Trust and Verify
42% of new code is now written by AI[1]. We are trusting AI to review it. Archway is what's missing — a verification layer for the AI era.
What Archway is
A compiler turns source code into something a machine can execute: source → intermediate representations → executable target. Archway runs a pipeline of the same shape — but the target is mathematical analysis, not execution.

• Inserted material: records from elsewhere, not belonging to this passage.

(* ===== verification/OrdSet.v ===== *)
(** * Ordered key sets ([BTreeMap<K, ()>] of std)

    The tracker uses two B-tree maps with unit values.  A map is the list of
    its keys in increasing order; [KeyOrder] is what [Ord] promises of the
    keys, and the order decides equality, so a set of keys has one list. *)

From stdpp Require Import sorting.
From S2P Require Import Prelude.

(** [Ord::cmp]. *)
Class KeyOrder {K : Type} (cmp : K -> K -> comparison) := {
  cmp_eq : forall a b, cmp a b = Eq <-> a = b;
  cmp_swap : forall a b, cmp b a = CompOpp (cmp a b);
  cmp_trans : forall a b c, cmp a b = Lt -> cmp b c = Lt -> cmp a c = Lt;
}.

Section ordset.
Context {K : Type} (cmp : K -> K -> comparison).


(** [insert]: a present key keeps its place. *)
Fixpoint ord_insert (k : K) (s : list K) : list K :=
  match s with
  | [] => [k]
  | x :: s' =>
      match cmp k x with
      | Lt => k :: s
      | Eq => s
      | Gt => x :: ord_insert k s'
      end
  end.

Fixpoint ord_remove (k : K) (s : list K) : list K :=
  match s with
  | [] => []
  | x :: s' =>
      match cmp k x with
      | Lt => s
      | Eq => s'
      | Gt => x :: ord_remove k s'
      end
  end.

(** [iter().next()] *)
Definition ord_first (s : list K) : option K := head s.

Definition ord_pop_first (s : list K) : option (K * list K) :=
  match s with [] => None | k :: s => Some (k, s) end.

(** [range(..k)] *)
Fixpoint ord_range_to (k : K) (s : list K) : list K :=
  match s with
  | [] => []
  | x :: s => match cmp x k with Lt => x :: ord_range_to k s | _ => [] end
  end.

(** ** Laws *)

Definition key_lt (a b : K) : Prop := cmp a b = Lt.
Definition ord_ok (s : list K) : Prop := StronglySorted key_lt s.

Context {HK : KeyOrder cmp}.

Lemma key_lt_irrefl a : ~ key_lt a a.
Proof. unfold key_lt. rewrite (proj2 (cmp_eq a a) eq_refl). done. Qed.

Lemma key_lt_trans a b c : key_lt a b -> key_lt b c -> key_lt a c.
Proof. apply cmp_trans. Qed.

Lemma key_gt a b : cmp a b = Gt -> key_lt b a.
Proof. intros Hg. unfold key_lt. rewrite (cmp_swap a b), Hg. done. Qed.

Lemma ord_ok_nil : ord_ok [].
Proof. constructor. Qed.

Lemma ord_ok_cons k s : ord_ok (k :: s) <-> ord_ok s /\ forall x, x ∈ s -> key_lt k x.
Proof.
  split.
  - intros Hs. apply StronglySorted_inv in Hs as [Hs Hf]. split; [done|].
    by apply Forall_forall.
  - intros [Hs Hf]. constructor; [done|]. by apply Forall_forall.
Qed.

Lemma elem_of_ord_insert x k s : x ∈ ord_insert k s <-> x = k \/ x ∈ s.
Proof.
  induction s as [|y s IH]; simpl; [set_solver|].
  destruct (cmp k y) eqn:Hk; [apply cmp_eq in Hk as ->|..]; rewrite ?elem_of_cons, ?IH; tauto.
Qed.

Lemma ord_insert_ok k s : ord_ok s -> ord_ok (ord_insert k s).
Proof.
  induction s as [|y s IH]; simpl.
  { intros _. apply ord_ok_cons. split; [apply ord_ok_nil|set_solver]. }
  intros Hs. pose proof Hs as [Hs' Hy]%ord_ok_cons. destruct (cmp k y) eqn:Hk; [done|..].
  - apply ord_ok_cons. split; [done|]. intros x [->|Hx]%elem_of_cons; [done|].
    eapply key_lt_trans; [exact Hk|auto].
  - apply ord_ok_cons. split; [auto|]. intros x [->|Hx]%elem_of_ord_insert; [|auto].
    by apply key_gt.
Qed.

Lemma elem_of_ord_remove x k s : ord_ok s -> x ∈ ord_remove k s <-> x <> k /\ x ∈ s.
Proof.
  induction s as [|y s IH]; simpl; [set_solver|]. intros [Hs Hy]%ord_ok_cons.
  specialize (IH Hs). destruct (cmp k y) eqn:Hk.
  - apply cmp_eq in Hk as ->. rewrite elem_of_cons. split.
    + intros Hx. split; [|by right]. intros ->. by apply (key_lt_irrefl y), Hy.
    + intros [Hne [?|?]]; done.
  - split; [|by intros [_ ?]]. intros Hx. split; [|done]. intros ->.
    apply elem_of_cons in Hx as [->|Hx]; [by apply (key_lt_irrefl y)|].
    apply (key_lt_irrefl y). eapply key_lt_trans; [by apply Hy|done].
  - rewrite !elem_of_cons, IH. split; [|tauto]. intros [->|[? ?]]; [|tauto].
    split; [|by left]. intros ->. rewrite (proj2 (cmp_eq k k) eq_refl) in Hk. done.
Qed.

Lemma ord_remove_ok k s : ord_ok s -> ord_ok (ord_remove k s).
Proof.
  induction s as [|y s IH]; simpl; [done|]. intros Hs. pose proof Hs as [Hs' Hy]%ord_ok_cons.
  destruct (cmp k y); [done|done|]. apply ord_ok_cons. split; [auto|].
  intros x [_ Hx]%elem_of_ord_remove; auto.
Qed.

#[export] Instance key_lt_dec a b : Decision (key_lt a b).
Proof. unfold key_lt. apply _. Defined.

Lemma ord_range_to_filter k s :
  ord_ok s -> ord_range_to k s = filter (fun x => key_lt x k) s.
Proof.
  induction s as [|y s IH]; simpl; [done|]. intros [Hs Hy]%ord_ok_cons.
  destruct (decide (key_lt y k)) as [Hk|Hk].
  - rewrite filter_cons_True by done. unfold key_lt in Hk. rewrite Hk. f_equal. auto.
  - rewrite filter_cons_False by done.
    assert (filter (fun x => key_lt x k) s = []) as ->.
    { clear IH. induction s as [|z s IH]; [done|]. apply ord_ok_cons in Hs as [Hs Hz].
      rewrite filter_cons_False; [apply IH; [done|]; intros; apply Hy; by right|].
      intros Hlt. apply Hk. eapply key_lt_trans; [apply Hy; by left|done]. }
    unfold key_lt in Hk. by destruct (cmp y k).
Qed.

Lemma ord_ok_nodup s : ord_ok s -> NoDup s.
Proof.
  induction s as [|y s IH]; intros Hs; [constructor|]. apply ord_ok_cons in Hs as [Hs Hy].
  constructor; [|auto]. intros Hin. by apply (key_lt_irrefl y), Hy.
Qed.

(** Sets with the same keys are the same list. *)
Lemma ord_ext s1 s2 : ord_ok s1 -> ord_ok s2 -> (forall x, x ∈ s1 <-> x ∈ s2) -> s1 = s2.
Proof.
  revert s2. induction s1 as [|y s1 IH]; intros s2 H1 H2 Heq.
  - destruct s2 as [|z s2]; [done|]. exfalso. specialize (Heq z). set_solver.
  - pose proof H1 as [H1' Hy]%ord_ok_cons. destruct s2 as [|z s2].
    { exfalso. specialize (Heq y). set_solver. }
    pose proof H2 as [H2' Hz]%ord_ok_cons.
    assert (y = z) as <-.
    { assert (y ∈ z :: s2) as [?|Hyz]%elem_of_cons by (apply Heq; by left); [done|].
      assert (z ∈ y :: s1) as [?|Hzy]%elem_of_cons by (apply Heq; by left); [done|].
      destruct (key_lt_irrefl y). eapply key_lt_trans; eauto. }
    f_equal. apply IH; [done|done|]. intros x. specialize (Heq x).
    rewrite !elem_of_cons in Heq. split; intros Hx.
    + assert (x = y \/ x ∈ s2) as [->|?] by tauto; [|done]. by destruct (key_lt_irrefl y); auto.
    + assert (x = y \/ x ∈ s1) as [->|?] by tauto; [|done]. by destruct (key_lt_irrefl y); auto.
Qed.

Lemma ord_pop_first_spec s k s' :
  ord_pop_first s = Some (k, s') -> ord_ok s ->
  s = k :: s' /\ ord_ok s' /\ (k ∉ s') /\ forall x, x ∈ s -> x = k \/ key_lt k x.
Proof.
  destruct s as [|y s]; simpl; [done|]. intros [= -> ->] Hs.
  pose proof Hs as [Hs' Hk]%ord_ok_cons. split; [done|]. split; [done|]. split.
  - intros Hin. by apply (key_lt_irrefl k), Hk.
  - intros x [->|Hx]%elem_of_cons; auto.
Qed.

End ordset.

(** ** The orders of the tracker's keys

    Tuples compare lexicographically; [Reverse] flips its component. *)

Definition key : Type := Z * Z * Z.

Definition lex (c1 c2 : comparison) : comparison :=
  match c1 with Eq => c2 | _ => c1 end.

Definition key_cmp (a b : key) : comparison :=
  let '(f1, a1, n1) := a in let '(f2, a2, n2) := b in
  lex (f1 ?= f2) (lex (a1 ?= a2) (n1 ?= n2)).

Definition rev_key_cmp (a b : key) : comparison :=
  let '(f1, a1, n1) := a in let '(f2, a2, n2) := b in
  lex (f2 ?= f1) (lex (a1 ?= a2) (n1 ?= n2)).

Lemma lex_lt f1 f2 a1 a2 n1 n2 :
  lex (f1 ?= f2) (lex (a1 ?= a2) (n1 ?= n2)) = Lt <->
  f1 < f2 \/ f1 = f2 /\ (a1 < a2 \/ a1 = a2 /\ n1 < n2).
Proof.
  destruct (Z.compare_spec f1 f2), (Z.compare_spec a1 a2), (Z.compare_spec n1 n2); simpl;
    split; intros; try done; lia.
Qed.

Lemma lex_eq f1 f2 a1 a2 n1 n2 :
  lex (f1 ?= f2) (lex (a1 ?= a2) (n1 ?= n2)) = Eq <-> f1 = f2 /\ a1 = a2 /\ n1 = n2.
Proof.
  destruct (Z.compare_spec f1 f2), (Z.compare_spec a1 a2), (Z.compare_spec n1 n2); simpl;
    split; intros; try done; lia.
Qed.

Lemma lex_swap c1 c2 c3 :
  lex (CompOpp c1) (lex (CompOpp c2) (CompOpp c3)) = CompOpp (lex c1 (lex c2 c3)).
Proof. by destruct c1, c2, c3. Qed.

#[export] Instance key_order : KeyOrder key_cmp.
Proof.
  split.
  - intros [[f1 a1] n1] [[f2 a2] n2]. unfold key_cmp. rewrite lex_eq. naive_solver.
  - intros [[f1 a1] n1] [[f2 a2] n2]. unfold key_cmp. rewrite <- lex_swap.
    by rewrite <- !Z.compare_antisym.
  - intros [[f1 a1] n1] [[f2 a2] n2] [[f3 a3] n3]. unfold key_cmp. rewrite !lex_lt. lia.
Qed.

#[export] Instance rev_key_order : KeyOrder rev_key_cmp.
Proof.
  split.
  - intros [[f1 a1] n1] [[f2 a2] n2]. unfold rev_key_cmp. rewrite lex_eq. naive_solver.
  - intros [[f1 a1] n1] [[f2 a2] n2]. unfold rev_key_cmp. rewrite <- lex_swap.
    by rewrite <- !Z.compare_antisym.
  - intros [[f1 a1] n1] [[f2 a2] n2] [[f3 a3] n3]. unfold rev_key_cmp. rewrite !lex_lt. lia.
Qed.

Three side-by-side views of one Python function, sign(x): the Python source, the Python bytecode the interpreter runs, and Archway's categorical translation showing the function's compositional shape.
Python
What you write
def sign(x):
if x > 0:
return 1
elif x < 0:
return -1
else:
return 0 Python bytecode
Sequenced for execution
3 RESUME 0
4 LOAD_FAST 0 (x)
LOAD_CONST 1 (0)
COMPARE_OP 148 (bool(>))
POP_JUMP_IF_FALSE 1 (to L1)
5 RETURN_CONST 2 (1)
6 L1: LOAD_FAST 0 (x)
LOAD_CONST 1 (0)
COMPARE_OP 18 (bool(<))
⋯ Archway translation
Compositional shape
abstract(sign): () → (sign) sign(x) → ([~1: int|~2]): (;) ├─ id(x) ⊗ const(0): () → (~3: int) ├─ gt: (x, ~3: int) → (~4) ├─ distribute: (~4, x) → ([x|x]) ├─ Copairing: ([x|x]) → ([~1|~2|~5]) │ ├─ [x] return(x, 1) │ └─ [x] ⋯ └─ codiagonal: (…) → (…)
archway-labs.ai
The same function in three forms. Python is what you write. The bytecode is what Python's interpreter runs, sequenced for execution. Archway represents your code as a faithful mathematical object that exposes its compositional shape.
Built on that translation, our analysis engine pairs AI agents with formal-methods techniques, producing results you can check rather than text that sounds right.
You wouldn't trust your AI to do arithmetic without a calculator. You shouldn't trust it to review your code without Archway.
How it works
Your source code goes into the translation engine, which produces the categorical translation. The analysis engine then runs on top, combining deterministic algorithms with AI agents that supply domain context.
- The translation engine. Turning real, dynamic, messy code into a precise mathematical object that can be reasoned about locally. This is the bulk of what we've built so far, and the key differentiator: everyone else needs code written to be proved — annotated or generated. We start from code that never was.
- The analysis engine. Once code is in the translation, the techniques we layer on — type-level reasoning, abstract interpretation, deductive verification — are established mathematics from formal methods. We didn't invent them. What's new is that the structure of the translation lets them compose cleanly across modules and scale to whole codebases — a place existing tools have struggled to reach.
Much of the interesting work ahead lives there, where formal methods can finally meet codebases at scale.
Why we chose Python to start
We wanted to meet developer communities where they are, and to start on hard mode to validate the approach.
Python is dynamically typed. Modules can reach into and modify each other at runtime. What a program actually does often isn't fully determined until it runs. The existing Python tools — mypy, Pyright, Pyre, Pysa — do excellent shallow type checking and pattern-based analysis, but the deeper formal-methods stack (abstract interpretation, deductive verification) has largely sidestepped Python for exactly these reasons. Most verification research targets statically-typed languages with simpler semantics.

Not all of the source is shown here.